Il giudizio di rinvio è la fase rescissoria che segue la fase rescindente operata dalla Corte di Cassazione a seguito dell’annullamento della sentenza impugnata. In tali casi la Corte rinvia la causa ad altro giudice di grado pari a quello che ha pronunciato la sentenza cassata (art. 383 C.p.C.), il quale deve uniformarsi al principio di diritto e comunque a quanto statuito dalla Corte (art. 384, comma 2 C.p.C.).
Il giudizio di rinvio è soggetto alla disciplina specifica prevista dagli artt. 392 e ss. C.p.C., che prevede due possibili esiti alternativi: la riassunzione (ad opera di qualunque parte) con la conseguente pronuncia del giudice del rinvio in attuazione del dictum della Cassazione o l’estinzione dell’intero processo. (Cass. Sez. I, n. 16506/2019).
La riassunzione della causa davanti al giudice di rinvio, può essere fatta da ciascuna delle parti non oltre tre mesi dalla pubblicazione della sentenza della Corte di cassazione (art. 392 C.p.C.)
Se la riassunzione non avviene entro il termine di cui all’articolo precedente, o si avvera successivamente ad essa una causa di estinzione del giudizio di rinvio, l’intero processo si estingue; ma la sentenza della Corte di cassazione conserva il suo effetto vincolante anche nel nuovo processo che sia instaurato con la riproposizione della domanda (art. 393 C.p.C.)
Va pertanto escluso che possa determinarsi nei confronti della parte rimasta contumace nel giudizio di rinvio, la causa di improcedibilità dell’appello e possa ricorrere il passaggio in giudicato della sentenza di primo grado, oramai travolta dalla pronuncia di legittimità; invero gli effetti della contumacia dichiarata nel giudizio di rinvio trovano un limite espresso costituito dalla previsione dell’art. 394, secondo comma, C.p.C. che stabilisce, proprio per il giudizio di rinvio, che “Le parti conservano la stessa posizione processuale che avevano nel procedimento in cui fu pronunciata la sentenza cassata” e cioè nel primo giudizio di appello.
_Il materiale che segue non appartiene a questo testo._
(** * Alagad Depot: donation matching, distance estimation and status timeline

    A shallow embedding of the matching engine of the API module
    ([findMatchesForRecipient], [findRecipientsForDonation],
    [fetchDonationsByLocationScope], [fetchDonationById],
    [calculateDistance]), of the mocked scraper it reads from
    ([webScraper.ts]) and of the status timeline of the donation tracker
    ([generateStatusTimeline]).

    Numbers.  In the scoring rules a JavaScript [number] is read as a
    real number: arithmetic is exact, and [Math.sin], [Math.cos],
    [Math.sqrt] and [Math.atan2] are the functions they approximate.  A
    value that is absent or is not a number ([undefined], [NaN], an
    invalid [Date], the square root of a negative number) is [None].
    Scores are sums of integers and of results of [Math.round], so they
    live in [Z]; time values are integer milliseconds since the epoch, in
    [Z].  The doubles of the runtime differ from the reals by rounding
    errors, which can decide a [Math.round] at a tie or a comparison at
    equality.  Where the rounding decides the claim, in the distance
    estimator itself, the function is also given as the doubles compute
    it ([Double.calculateDistance]).

    Effects.  The functions of the API read the scraper's cache, the
    ["userDonations"] item of local storage and the clock, and may throw;
    they are computations over a [World], with [try_catch] for the
    [try]/[catch] blocks of the source. *)

From Stdlib Require Import Reals Lra Lia ZArith List Bool String Ascii.
From Stdlib Require Import Sorted Permutation DecimalString Floats.
Import ListNotations.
La questione è già stata chiarita dalla Corte di legittimità, che, al riguardo, ha affermato che “In caso di cassazione con rinvio, il giudice di merito, se è tenuto ad uniformarsi al principio di diritto enunciato dalla Corte per le questioni già decise, per gli altri aspetti della controversia rimasti impregiudicati o non definiti nelle precorse fasi del giudizio deve esaminare “ex nova” il fatto della lite e pronunciarsi su tutte le eccezioni sollevate e pretermesse nei precedenti stati processuali, indipendentemente dalla relativa riproposizione, senza che rilevi l’eventuale contumacia della parte interessata, che non può implicare rinuncia o abbandono delle richieste già specificamente rassegnate od acquisite al giudizio; ne consegue che dalla contumacia della parte nel giudizio di rinvio non può derivare la rinuncia alle domande riproposte nel grado di appello e, pertanto, non sussiste alcuna preclusione da giudicato interno.” (Cass. n. 4070 del 12/02/2019; cfr. anche Cass. n. n. 24336 del 30/11/2015); e ciò nonostante il giudizio di rinvio non sia configurabile “quale continuazione di quello in esito al quale è stata emessa la decisione impugnata, ma come una nuova, autonoma fase del giudizio. Ne consegue la necessità di una nuova costituzione delle parti, con l’osservanza delle norme relative a tale atto. Pertanto, la mancata costituzione di una di esse ne comporta la contumacia, anche se la stessa parte si era costituita nelle precedenti fasi del giudizio.” (Cass. n. 15489 del 06/12/2000).
Si deve quindi affermare il seguente principio “Nel giudizio di rinvio ex art.392 e ss. C.p.C., riassunto dall’appellato, la declaratoria di contumacia dell’originario appellante non comporta l’improcedibilità dell’appello originario, né il passaggio in giudicato nei suoi confronti della sentenza di primo grado.” (Cass. Sez. I, n. 16506/2019).